日本近代史における軍人勅諭の歴史的背景と内容

📌 主なポイント
- ✓軍人勅諭は1882年(明治15年)1月4日に明治天皇から陸海軍軍人へ下賜された。
- ✓起草は西周が担当し、山縣有朋、福地源一郎、井上毅らが加筆修正を行った。
- ✓忠節、礼儀、武勇、信義、質素の五箇条の徳目を掲げ、軍人の政治不関与を命じた。
- ✓1948年(昭和23年)の国会決議によって失効が確認された。
軍人勅諭(ぐんじんちょくゆ、旧字体: 軍人敕諭󠄀)は、1882年(明治15年)1月4日に明治天皇が陸海軍の軍人に向けて下賜した勅諭である。正式名称は『陸海軍軍人に賜はりたる勅諭』とされる。当時の詔勅が漢文訓読調で記述されることが多かった中、変体仮名交じりの和文調(文語体)で書かれている点が特徴である。

起草と背景
設立間もない日本軍内では、西南戦争、竹橋事件、自由民権運動といった社会情勢の変化に伴い、将兵の間に動揺が広がっていた。これを抑え、天皇を頂点とする精神的柱を確立する目的で起草された。山縣有朋の指示のもとで西周が起草し、その後、福地源一郎や井上毅、山縣有朋自身によって加筆修正が行われたとされる。1878年(明治11年)10月に山縣有朋が全陸軍将兵に配布した軍人訓誡がその原型となった。
内容と五箇条の徳目
総字数は2843字におよび、前文、主文、後文から構成される。前文では大元帥としての天皇が統帥権を保持することが示され、下級者は上官の命令を天皇の命令として受けるべきことが説かれている。

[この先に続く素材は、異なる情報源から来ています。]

(* ===== verification/Interner.v ===== *)
(** * String interning and text columns (src/include/dsigmatcher/diff/Interner.h,
      src/include/dsigmatcher/diff/Table.h, src/src/diff/Ingest.cpp)

    [Interner] is the append-only string table, [Interners] the three tables
    of a session. Ids are [uint32_t] values: the index is truncated to 32 bits
    and the name and address ids add one, so that 0 stays Python's [None].
    [Text] uses [std::vector::at], which throws for an unknown id.

    [TextColumn] keeps all its bytes in one pool, with an offset and a 32-bit
    length per row, and flags for NULL and BLOB cells. *)

From stdpp Require Import base gmap list numbers option.
From Stdlib Require Import ZArith Lia.
From S2P Require Import Prelude.

(** A [uint32_t] id. *)
Abbreviation id32 := N.
Definition wrap32 (n : N) : id32 := (n mod 2 ^ 32)%N.

(** [Storage] owns the strings and [Views] points into it; the two always
    hold the same texts, so the model keeps one list. *)
Record Interner := MkInterner {
  Views : list text;
  Index : gmap text id32;
}.

Definition EmptyInterner : Interner := MkInterner [] ∅.

Definition Intern (t : text) (r : Interner) : Interner * id32 :=
  match Index r !! t with
  | Some Id => (r, Id)
  | None =>
      let Id := wrap32 (N.of_nat (length (Views r))) in
      (MkInterner (Views r ++ [t]) (<[t := Id]> (Index r)), Id)
  end.

Definition Find (t : text) (r : Interner) : option id32 := Index r !! t.

Definition Text (Id : id32) (r : Interner) : res text :=
  match Views r !! N.to_nat Id with
  | Some t => Ok t
  | None => Throw (CxxException (B "out_of_range"))
  end.
(* ===== verification/Sha256.v ===== *)
(** * SHA-256 (src/src/Sha256.cpp)

    The block transform and the digest over the shared stream code. [FileHex]
    reads a file in pieces and feeds each one; the file is the list of pieces
    the stream returned. *)

From Stdlib Require Import ZArith Lia.
From stdpp Require Import base option numbers list.
From S2P Require Import Prelude HashStream.

Module Sha256.
Local Open Scope Z_scope.

Definition RoundConstants : list Z :=
  [0x428A2F98; 0x71374491; 0xB5C0FBCF; 0xE9B5DBA5; 0x3956C25B; 0x59F111F1; 0x923F82A4;
   0xAB1C5ED5; 0xD807AA98; 0x12835B01; 0x243185BE; 0x550C7DC3; 0x72BE5D74; 0x80DEB1FE;
   0x9BDC06A7; 0xC19BF174; 0xE49B69C1; 0xEFBE4786; 0x0FC19DC6; 0x240CA1CC; 0x2DE92C6F;
   0x4A7484AA; 0x5CB0A9DC; 0x76F988DA; 0x983E5152; 0xA831C66D; 0xB00327C8; 0xBF597FC7;
   0xC6E00BF3; 0xD5A79147; 0x06CA6351; 0x14292967; 0x27B70A85; 0x2E1B2138; 0x4D2C6DFC;
   0x53380D13; 0x650A7354; 0x766A0ABB; 0x81C2C92E; 0x92722C85; 0xA2BFE8A1; 0xA81A664B;
   0xC24B8B70; 0xC76C51A3; 0xD192E819; 0xD6990624; 0xF40E3585; 0x106AA070; 0x19A4C116;
   0x1E376C08; 0x2748774C; 0x34B0BCB5; 0x391C0CB3; 0x4ED8AA4A; 0x5B9CCA4F; 0x682E6FF3;
   0x748F82EE; 0x78A5636F; 0x84C87814; 0x8CC70208; 0x90BEFFFA; 0xA4506CEB; 0xBEF9A3F7;
   0xC67178F2].

Definition RotateRight (Value Bits : Z) : Z :=
  Z.lor (Z.shiftr Value Bits) (w32 (Z.shiftl Value (32 - Bits))).

Definition not32 (x : Z) : Z := w32 (Z.lnot x).

(** An array read at an index the loop keeps in range. *)
Definition word (l : list Z) (i : Z) : Z := default 0 (l !! Z.to_nat i).

Definition State : Type := list Z.
Definition Initial : State :=
  [0x6a09e667; 0xbb67ae85; 0x3c6ef372; 0xa54ff53a; 0x510e527f; 0x9b05688c; 0x1f83d9ab; 0x5be0cd19].

(** The sixteen big-endian words of a block. *)
Definition block_word (Block : text) (Index : Z) : Z :=
  let at_ k := match Block !! Z.to_nat (Index * 4 + k) with Some b => code b | None => 0 end in
  Z.lor (Z.lor (Z.lor (Z.shiftl (at_ 0) 24) (Z.shiftl (at_ 1) 16)) (Z.shiftl (at_ 2) 8)) (at_ 3).

(** One more word of the schedule. *)
Definition extend (Schedule : list Z) (Index : Z) : list Z :=
  let Previous := word Schedule (Index - 15) in
  let Older := word Schedule (Index - 2) in
  let Sigma0 :=
    Z.lxor (Z.lxor (RotateRight Previous 7) (RotateRight Previous 18)) (Z.shiftr Previous 3) in
  let Sigma1 :=
    Z.lxor (Z.lxor (RotateRight Older 17) (RotateRight Older 19)) (Z.shiftr Older 10) in
  Schedule ++ [w32 (word Schedule (Index - 16) + Sigma0 + word Schedule (Index - 7) + Sigma1)].

Definition schedule (Block : text) : list Z :=
  foldl extend (map (block_word Block) (seqZ 0 16)) (seqZ 16 48).

Definition round (Schedule : list Z) (Working : State) (Index : Z) : State :=
  let W := word Working in
  let BigSigma1 :=
    Z.lxor (Z.lxor (RotateRight (W 4) 6) (RotateRight (W 4) 11)) (RotateRight (W 4) 25) in
  let Choose := Z.lxor (Z.land (W 4) (W 5)) (Z.land (not32 (W 4)) (W 6)) in
  let Temporary1 := w32 (W 7 + BigSigma1 + Choose + word RoundConstants Index + word Schedule Index) in
  let BigSigma0 :=
    Z.lxor (Z.lxor (RotateRight (W 0) 2) (RotateRight (W 0) 13)) (RotateRight (W 0) 22) in
  let Majority :=
    Z.lxor (Z.lxor (Z.land (W 0) (W 1)) (Z.land (W 0) (W 2))) (Z.land (W 1) (W 2)) in
  let Temporary2 := w32 (BigSigma0 + Majority) in
  [w32 (Temporary1 + Temporary2); W 0; W 1; W 2; w32 (W 3 + Temporary1); W 4; W 5; W 6].

Definition Transform (Block : text) (s : State) : State :=
  zip_with (fun a b => w32 (a + b)) s (foldl (round (schedule Block)) s (seqZ 0 64)).

(** The length bytes, most significant first. *)
Definition Tail (Bits : Z) : text :=
  map (fun Index => byte_of_code (Z.land (Z.shiftr Bits (56 - Index * 8)) 0xFF)) (seqZ 0 8).

Definition word_bytes (w : Z) : text :=
  [byte_of_code (Z.shiftr w 24); byte_of_code (Z.shiftr w 16); byte_of_code (Z.shiftr w 8);
   byte_of_code w].
Definition Digest (s : State) : text := s ≫= word_bytes.

Definition Sha256_ : Hasher State := MkHasher Initial 0 [].
Definition Sha256_Update (Data : text) (h : Hasher State) : Hasher State := Update Transform Data h.
Definition FinishHex (h : Hasher State) : option text :=
  h' ← finish Transform Tail h; Some (Hex (Digest (State_ h'))).

(** [FileHex]: the read loop over the pieces the stream delivers ([gcount] bytes
    each, an empty one is not fed); [None] when the file cannot be opened, and a
    stream that fails before its end gives no digest. *)
Record FileReads := MkReads { Pieces : list text; FailedEarly : bool }.
Definition FileHex (file : option FileReads) : option text :=
  match file with
  | None => None
  | Some r =>
      let Hasher :=
        foldl (fun h d => match d with [] => h | _ => Sha256_Update d h end) Sha256_ (Pieces r) in
      if FailedEarly r then None else FinishHex Hasher
  end.

(** The digest as the standard defines it. *)
Definition reference (t : text) : text :=
  Hex (Digest (absorbed Transform Initial (padded Tail t)).1).

Example sha256_of_empty : FinishHex Sha256_
  = Some (B "e3b0c44298fc1c149afbf4c8996fb92427ae41e4649b934ca495991b7852b855").
Proof. vm_compute. reflexivity. Qed.
Example sha256_of_abc : FinishHex (Sha256_Update (B "abc") Sha256_)
  = Some (B "ba7816bf8f01cfea414140de5dae2223b00361a396177a9cb410ff61f20015ad").
Proof. vm_compute. reflexivity. Qed.
Example sha256_of_two_blocks :
  FinishHex (Sha256_Update (B "abcdbcdecdefdefgefghfghighijhijkijkljklmklmnlmnomnopnopq") Sha256_)
  = Some (B "248d6a61d20638b8e5c026930c3e6039a33ce45964ff2167f6ecedd419db06c1").
Proof. vm_compute. reflexivity. Qed.

Lemma skip_empty (pieces : list text) (h : Hasher State) :
  foldl (fun h d => match d with [] => h | _ => Sha256_Update d h end) h pieces
  = foldl (fun h d => Sha256_Update d h) h (filter (fun d => d <> []) pieces).
Proof.
  revert h. induction pieces as [|d pieces IH]; intros h; [done|]. cbn [foldl].
  rewrite filter_cons. destruct d; [by rewrite decide_False by tauto|].
  rewrite decide_True by done. cbn [foldl]. apply IH.
Qed.

Lemma join_nonempty (pieces : list text) : mjoin (filter (fun d => d <> []) pieces) = mjoin pieces.
Proof.
  induction pieces as [|d pieces IH]; [done|]. rewrite filter_cons.
  destruct d as [|b d]; [by rewrite decide_False by tauto|]. rewrite decide_True by done.
  exact (f_equal (app (b :: d)) IH).
Qed.

(** The digest of a file read to its end in any pieces is the digest of its
    bytes: the compression function over the 64-byte blocks of the content
    padded with 0x80, zeros and the bit length; it is always produced. *)
Theorem FileHex_content (pieces : list text) :
  FileHex (Some (MkReads pieces false)) = Some (reference (mjoin pieces)).
Proof.
  unfold FileHex. cbn [Pieces FailedEarly]. rewrite skip_empty, <- join_nonempty.
  set (ps := filter _ _).
  destruct (updates_spec Transform Initial ps) as [Hfed Hbits].
  destruct (finish_spec Transform Tail _ _ _ Hfed Hbits) as (h' & Hh & [Hs _]).
  unfold FinishHex, Sha256_Update, Sha256_. rewrite Hh. cbn [mbind option_bind].
  unfold reference. by rewrite Hs.
Qed.
End Sha256.
Lemma byte_eq (b : byte) (z : Z) : code b = z -> b = byte_of_code z.
Proof. intros <-. by rewrite byte_of_code_code. Qed.

Lemma cont_eq (b : byte) (z k : Z) :
  128 <= code b < 192 -> z = k * 64 + (code b - 128) -> b = cont_byte z.
Proof.
  intros Hb ->. apply byte_eq.
  rewrite (Z.add_comm (k * 64)), Z.mod_add, Z.mod_small by lia. lia.
Qed.

(** Takes the continuation loop one byte further in hypothesis [H]. *)
Ltac read_cont H :=
  lazymatch type of H with
  | context [continuations (S ?n) ?c ?t] =>
      let b := fresh "b" in
      destruct t as [|b t]; [done|];
      rewrite (continuations_step n c b t) in H by lia;
      destruct ((128 <=? code b) && (code b <? 192)) eqn:?; [|done]; bool_props
  end.

Lemma utf8_step_sound (Lead : byte) (tail rest' : text) :
  utf8_step Lead tail = Some rest' ->
  exists c, scalar_value c /\ Lead :: tail = AppendUtf8 [] c ++ rest'.
Proof.
  unfold utf8_step. pose proof (code_bounds Lead) as HL.
  destruct (Z.ltb_spec (code Lead) 0x80) as [Ha|Ha].
  { intros [= ->]. exists (code Lead). split; [left; lia|].
    rewrite AppendUtf8_arith by lia. destruct (Z.ltb_spec (code Lead) 128); [|lia].
    by rewrite byte_of_code_code. }
  rewrite lead_class_spec.
  destruct (_ && (code Lead <=? 223)) eqn:E2; bool_props;
    [|destruct (_ && (code Lead <=? 239)) eqn:E3; bool_props;
      [|destruct (_ && (code Lead <=? 244)) eqn:E4; bool_props; [|done]]];
    (destruct (_ <? _)%nat; [done|]); intros Hrun.
  - read_cont Hrun. simpl in Hrun. destruct (_ || _) eqn:Er; [done|]. injection Hrun as ->. bool_props.
    set (c := (code Lead - 192) * 64 + (code b - 128)) in *.
    exists c. split; [unfold scalar_value; lia|].
    rewrite AppendUtf8_arith by lia.
    destruct (Z.ltb_spec c 128); [lia|]. destruct (Z.ltb_spec c 2048); [|lia].
    simpl. f_equal; [apply byte_eq; Z.to_euclidean_division_equations; lia|].
    f_equal. eapply cont_eq; [lia|reflexivity].
  - read_cont Hrun. read_cont Hrun. simpl in Hrun.
    destruct (_ || _) eqn:Er; [done|]. injection Hrun as ->. bool_props.
    set (c1 := (code Lead - 224) * 64 + (code b - 128)) in *.
    set (c := c1 * 64 + (code b0 - 128)) in *.
    assert (c / 64 = c1) as Hd by (Z.to_euclidean_division_equations; lia).
    exists c. split.
    { match goal with Hs : _ && _ = false |- _ => apply andb_false_iff in Hs as [|] end;
        bool_props; unfold scalar_value; lia. }
    rewrite AppendUtf8_arith, Hd by lia.
    destruct (Z.ltb_spec c 128); [lia|]. destruct (Z.ltb_spec c 2048); [lia|].
    destruct (Z.ltb_spec c 65536); [|lia].
    simpl. f_equal; [apply byte_eq; Z.to_euclidean_division_equations; lia|].
    f_equal; [eapply cont_eq; [lia|reflexivity]|].
    f_equal. eapply cont_eq; [lia|reflexivity].
  - do 3 read_cont Hrun. simpl in Hrun.
    destruct (_ || _) eqn:Er; [done|]. injection Hrun as ->. bool_props.
    set (c2 := (code Lead - 240) * 64 + (code b - 128)) in *.
    set (c1 := c2 * 64 + (code b0 - 128)) in *.
    set (c := c1 * 64 + (code b1 - 128)) in *.
    assert (c / 64 = c1) as Hd by (Z.to_euclidean_division_equations; lia).
    assert (c / 4096 = c2) as Hd2 by (Z.to_euclidean_division_equations; lia).
    exists c. split; [unfold scalar_value; lia|].
    rewrite AppendUtf8_arith, Hd, Hd2 by lia.
    destruct (Z.ltb_spec c 128); [lia|]. destruct (Z.ltb_spec c 2048); [lia|].
    destruct (Z.ltb_spec c 65536); [lia|].
    simpl. f_equal; [apply byte_eq; Z.to_euclidean_division_equations; lia|].
    f_equal; [eapply cont_eq; [lia|reflexivity]|].
    f_equal; [eapply cont_eq; [lia|reflexivity]|].
    f_equal. eapply cont_eq; [lia|reflexivity].
Qed.

Lemma continuations_cont (n : nat) (c z : Z) (t : text) :
  0 <= c < 2 ^ 20 ->
  continuations (S n) c (cont_byte z :: t) = continuations n (c * 64 + z mod 64) t.
Proof.
  intros Hc. rewrite continuations_step, code_cont by done.
  pose proof (Z.mod_pos_bound z 64).
  destruct (Z.leb_spec 128 (128 + z mod 64)), (Z.ltb_spec (128 + z mod 64) 192); try lia.
  simpl. f_equal. lia.
Qed.

Lemma utf8_step_multi (L : byte) (n : nat) (Min d c : Z) (tail rest : text) :
  128 <= code L -> lead_class (code L) = Some (n, Min, d) ->
  (n <= length tail)%nat -> continuations n d tail = Some (c, rest) ->
  Min <= c -> scalar_value c -> utf8_step L tail = Some rest.
Proof.
  intros HL Hlead Hn Hc Hmin Hs. unfold utf8_step. rewrite Hlead, Hc.
  destruct (Z.ltb_spec (code L) 0x80); [lia|].
  destruct (Nat.ltb_spec (length tail) n); [lia|].
  destruct (_ || _) eqn:E; [|done]. exfalso. unfold scalar_value in Hs.
  destruct (Z.ltb_spec c Min); [lia|]. destruct (Z.ltb_spec 0x10FFFF c); [lia|].
  simpl in E. bool_props. lia.
Qed.

Lemma lead_byte (k q : Z) :
  k = 192 /\ 2 <= q < 32 \/ k = 224 /\ 0 <= q < 16 \/ k = 240 /\ 0 <= q < 5 ->
  code (byte_of_code (k + q)) = k + q /\
  lead_class (k + q) =
    Some (if k =? 192 then (1%nat, 0x80, q)
          else if k =? 224 then (2%nat, 0x800, q) else (3%nat, 0x10000, q)).
Proof.
  intros Hk. split; [apply code_byte_of_code; lia|]. rewrite lead_class_spec.
  destruct Hk as [[-> ?]|[[-> ?]|[-> ?]]]; simpl;
    repeat case_match_goal; bool_props; try lia; do 2 f_equal; lia.
Qed.

Lemma utf8_step_complete (c : Z) (rest : text) :
  scalar_value c ->
  exists Lead tail, AppendUtf8 [] c ++ rest = Lead :: tail /\ utf8_step Lead tail = Some rest.
Proof.
  intros Hs. assert (0 <= c <= 0x10FFFF) as Hc by (unfold scalar_value in Hs; lia).
  rewrite AppendUtf8_arith by done.
  destruct (Z.ltb_spec c 128).
  { simpl. do 2 eexists. split; [done|]. unfold utf8_step.
    rewrite code_byte_of_code by lia. by destruct (Z.ltb_spec c 0x80); [|lia]. }
  destruct (Z.ltb_spec c 2048); [|destruct (Z.ltb_spec c 65536)]; simpl;
    (do 2 eexists; split; [done|]).
  - destruct (lead_byte 192 (c / 64)) as [Hcode Hlead];
      [left; Z.to_euclidean_division_equations; lia|].
    simpl in Hlead. eapply (utf8_step_multi _ _ _ _ c); [rewrite Hcode; Z.to_euclidean_division_equations; lia|
      rewrite Hcode; apply Hlead|simpl; lia| |lia|done].
    rewrite continuations_cont by (Z.to_euclidean_division_equations; lia).
    simpl. repeat f_equal. Z.to_euclidean_division_equations; lia.
  - destruct (lead_byte 224 (c / 4096)) as [Hcode Hlead];
      [right; left; Z.to_euclidean_division_equations; lia|].
    simpl in Hlead. eapply (utf8_step_multi _ _ _ _ c); [rewrite Hcode; Z.to_euclidean_division_equations; lia|
      rewrite Hcode; apply Hlead|simpl; lia| |lia|done].
    rewrite !continuations_cont by (Z.to_euclidean_division_equations; lia).
    simpl. repeat f_equal. Z.to_euclidean_division_equations; lia.
  - destruct (lead_byte 240 (c / 262144)) as [Hcode Hlead];
      [right; right; Z.to_euclidean_division_equations; lia|].
    simpl in Hlead. eapply (utf8_step_multi _ _ _ _ c); [rewrite Hcode; Z.to_euclidean_division_equations; lia|
      rewrite Hcode; apply Hlead|simpl; lia| |lia|done].
    rewrite !continuations_cont by (Z.to_euclidean_division_equations; lia).
    simpl. repeat f_equal. Z.to_euclidean_division_equations; lia.
Qed.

主文においては、軍人が守るべきものとして次の五箇条の徳目が挙げられている。
- 忠節:天皇への忠誠と政治への不関与
- 礼儀:上下関係や礼儀作法の重視
- 武勇:勇敢さの発揮
- 信義:誠実さと約束の遵守
- 質素:贅沢を慎む生活態度
これらは江戸時代の武士道や儒教朱子学の思想的影響を強く受けている。特に「忠節」の項目においては、「政論に惑わず政治に拘わらず」と明記され、軍人の政治不関与が命じられた。
歴史的影響と失効
大日本帝国憲法発布以前に下賜されたことから、陸海軍の一部では政府や議会に対する独立性を裏付けるものと解釈されることもあった。戦時中においては、「死は泰山より重く或いは鴻毛より輕し」という表現が、天皇や国家のために命を捧げることの意味として広く浸透した。
第二次世界大戦敗戦後の1948年(昭和23年)6月19日、衆議院および参議院において「教育勅語等排除に関する決議」および「教育勅語等の失効確認に関する決議」が可決され、教育勅語などとともにその失効が確認された。